■ Your assignment: Examine each line of the data. Copy the line if it includes the word "below".
Segment Start: Recorded data
(** * Retail backend: cart, order placement and the superuser check

    A shallow embedding of the Express handlers of the cart router
    ([POST /api/cart/add], [POST /api/cart/place-order]), of the order
    router [auth/order.js] ([POST /api/orders], [isSuperUser]) and of the
    [isSuperUser] helper as the size and category routers write it.

    The relational store is reached through the Supabase client, which is
    not part of the repository.  It is modelled as a record of tables (lists
    of rows, in insertion order) together with a schedule of faults: every
    awaited store call consumes one entry of the schedule and either
    succeeds, resolves to [{ data: null, error }], or rejects (throws).  A
    call that meets a fault leaves the tables as they are.  Every call is
    also appended to a trace, so that "no store access" and "no store write"
    can be stated.  Calls to [console] are left out.

    A filter [.eq(column, value)] reaches the store as the text
    [column=eq.<value>]: the client prints the value into the query, which
    is a TypeError for a value that cannot be printed, raised while the
    query is built and so before any call is sent.  Which rows pass the
    filter is the store's decision and depends on the type of the column;
    the store's comparison of a column value with the text, [eq_text], is a
    component of the store that is left open, so that what is proved holds
    for every store.  The stores of the examples compare the printed column
    with the text.  The cart read and the cart clear of a user
    ([cart_select_by_user], [cart_delete_by_user], [cart_select_joined]) are
    written with [user_is], the lines whose [user_id] is the given value. *)

From Stdlib Require Import List ZArith String Bool Lia Permutation.
From Stdlib Require Import Sorted DecimalString.
Import ListNotations.
Local Open Scope string_scope.
Local Open Scope Z_scope.
Local Open Scope list_scope.

(** ** JavaScript values *)

(** Values of a parsed JSON body and of store columns.  Numbers are the
    integers (identifiers and quantities are integer columns); an absent
    object key reads as [JUndefined]. *)
#[warnings="-register-all"]
Inductive jsval : Type :=
| JUndefined
| JNull
| JBool (b : bool)
| JNum (n : Z)
| JStr (s : string)
| JArr (elems : list jsval)
| JObj (fields : list (string * jsval)).

(** ToBoolean: [undefined], [null], [false], [0] and the empty string are falsy. *)
Definition truthy (v : jsval) : bool :=
  match v with
  | JUndefined | JNull => false
  | JBool b => b
  | JNum n => negb (n =? 0)
  | JStr s => negb (String.eqb s EmptyString)
  | JArr _ | JObj _ => true
  end.

(** [a || b] *)
Definition js_or (a b : jsval) : jsval := if truthy a then a else b.

(** Structural equality of values. *)
Fixpoint jsval_eqb (a b : jsval) {struct a} : bool :=
  match a, b with
  | JUndefined, JUndefined => true
  | JNull, JNull => true
  | JBool x, JBool y => Bool.eqb x y
  | JNum x, JNum y => x =? y
  | JStr x, JStr y => String.eqb x y
  | JArr xs, JArr ys =>
      (fix go (xs ys : list jsval) {struct xs} : bool :=
         match xs, ys with
         | [], [] => true
         | x :: xs', y :: ys' => jsval_eqb x y && go xs' ys'
         | _, _ => false
         end) xs ys
  | JObj fs, JObj gs =>
      (fix go (fs gs : list (string * jsval)) {struct fs} : bool :=
         match fs, gs with
         | [], [] => true
         | (k, x) :: fs', (l, y) :: gs' =>
             String.eqb k l && jsval_eqb x y && go fs' gs'
         | _, _ => false
         end) fs gs
  | _, _ => false
  end.

(** Result of evaluating an expression that may throw. *)
Inductive completion (A : Type) : Type :=
| Normal (a : A)
| Abrupt.
Arguments Normal {A} a.
Arguments Abrupt {A}.

Fixpoint lookup_field (k : string) (fs : list (string * jsval)) : jsval :=
  match fs with
  | [] => JUndefined
  | (l, v) :: fs' => if String.eqb k l then v else lookup_field k fs'
  end.

(** Property read [v.k] for the keys the handlers read ([length] and plain
    data keys): a TypeError on [undefined] and [null], the length of a
    string or array, the field of an object, [undefined] otherwise. *)
Definition get_prop (v : jsval) (k : string) : completion jsval :=
  match v with
  | JUndefined | JNull => Abrupt
  | JBool _ | JNum _ => Normal JUndefined
  | JStr s => Normal (if String.eqb k "length" then JNum (Z.of_nat (String.length s)) else JUndefined)
  | JArr l => Normal (if String.eqb k "length" then JNum (Z.of_nat (List.length l)) else JUndefined)
  | JObj fs => Normal (lookup_field k fs)
  end.

(** The values a [for (const item of v)] loop visits: the elements of an
    array, the characters of a string; anything else is not iterable. *)
Fixpoint chars (s : string) : list jsval :=
  match s with
  | EmptyString => []
  | String c s' => JStr (String c EmptyString) :: chars s'
  end.

Definition iterate (v : jsval) : completion (list jsval) :=
  match v with
  | JArr l => Normal l
  | JStr s => Normal (chars s)
  | _ => Abrupt
  end.

(** ** What the client sends for a filter argument *)

(** The object has a key [k] of its own. *)
Definition has_field (k : string) (fs : list (string * jsval)) : bool :=
  existsb (fun kv => String.eqb k (fst kv)) fs.

(** The text of a number: an integer prints in decimal (at the magnitudes,
    below 10^21, at which a request body carries integers), with a leading
    minus sign below 0. *)
Definition decimal (n : Z) : string := NilZero.string_of_int (Z.to_int n).

(** ToString, as a template literal applies it and as the client applies it
    to the argument of [.eq(column, value)] when it writes [eq.${value}]
    into the query: an array prints its elements joined by commas, [null]
    and [undefined] elements as nothing; an object prints as
    [[object Object]], unless it has a key [toString] of its own, which is
    not callable: then the conversion is a TypeError. *)
Fixpoint sent_text (v : jsval) : completion string :=
  match v with
  | JUndefined => Normal "undefined"
  | JNull => Normal "null"
  | JBool true => Normal "true"
  | JBool false => Normal "false"
  | JNum n => Normal (decimal n)
  | JStr s => Normal s
  | JArr l =>
      (fix join (l : list jsval) : completion string :=
         match l with
         | [] => Normal EmptyString
         | x :: rest =>
             let first :=
               match x with
               | JUndefined | JNull => Normal EmptyString
               | _ => sent_text x
               end in
             match rest with
             | [] => first
             | _ :: _ =>
                 match first, join rest with
                 | Normal a, Normal b => Normal (String.append a (String.append "," b))
                 | _, _ => Abrupt
                 end
             end
         end) l
  | JObj fs => if has_field "toString" fs then Abrupt else Normal "[object Object]"
  end.

(** The text that a store which compares texts takes for a column value;
    a null column has none. *)
Definition key_text (column : jsval) : option string :=
  match column with
  | JUndefined | JNull => None
  | _ => match sent_text column with Normal t => Some t | Abrupt => None end
  end.

(** The comparison of such a store for the filter [eq.text]: the column
    prints as that text.  It is the comparison of the stores of the
    examples. *)
Definition matches_text (column : jsval) (text : string) : bool :=
  match key_text column with
  | Some t => String.eqb t text
  | None => false
  end.

(** ** Induction over nested values *)

Section JsvalInd.
Variable P : jsval -> Prop.
Hypothesis Hundef : P JUndefined.
Hypothesis Hnull : P JNull.
Hypothesis Hbool : forall b, P (JBool b).
Hypothesis Hnum : forall n, P (JNum n).
Hypothesis Hstr : forall s, P (JStr s).
Hypothesis Harr : forall l, Forall P l -> P (JArr l).
Hypothesis Hobj : forall fs, Forall (fun kv => P (snd kv)) fs -> P (JObj fs).

Fixpoint jsval_nested_ind (v : jsval) : P v :=
  match v with
  | JUndefined => Hundef
  | JNull => Hnull
  | JBool b => Hbool b
  | JNum n => Hnum n
  | JStr s => Hstr s
  | JArr l =>
      Harr l ((fix all (l : list jsval) : Forall P l :=
                 match l with
                 | [] => Forall_nil _
                 | x :: l' => Forall_cons x (jsval_nested_ind x) (all l')
                 end) l)
  | JObj fs =>
      Hobj fs ((fix all (fs : list (string * jsval))
                  : Forall (fun kv => P (snd kv)) fs :=
                  match fs with
                  | [] => Forall_nil _
                  | kv :: fs' =>
                      Forall_cons kv (jsval_nested_ind (snd kv)) (all fs')
                  end) fs)
  end.
End JsvalInd.

(** ** The store *)

Record CartRow := mkCart {
  c_id : jsval; c_user_id : jsval; c_product_id : jsval;
  c_size_id : jsval; c_quantity : jsval; c_added_at : jsval }.

Record OrderRow := mkOrder {
  o_id : jsval; o_user_id : jsval; o_order_status : jsval; o_created_at : jsval }.

Record OrderItemRow := mkItem {
  oi_id : jsval; oi_order_id : jsval; oi_product_id : jsval;
  oi_size_id : jsval; oi_quantity : jsval }.

Record ProductRow := mkProduct { p_id : jsval; p_title : jsval }.

Record ProductSizeRow := mkPS { ps_product_id : jsval; ps_size_id : jsval }.

Record SuperuserRow := mkSuper { s_id : jsval }.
Segment End: Recorded data
■ Expected output:
    below 10^21, at which a request body carries integers), with a leading
    minus sign below 0. *)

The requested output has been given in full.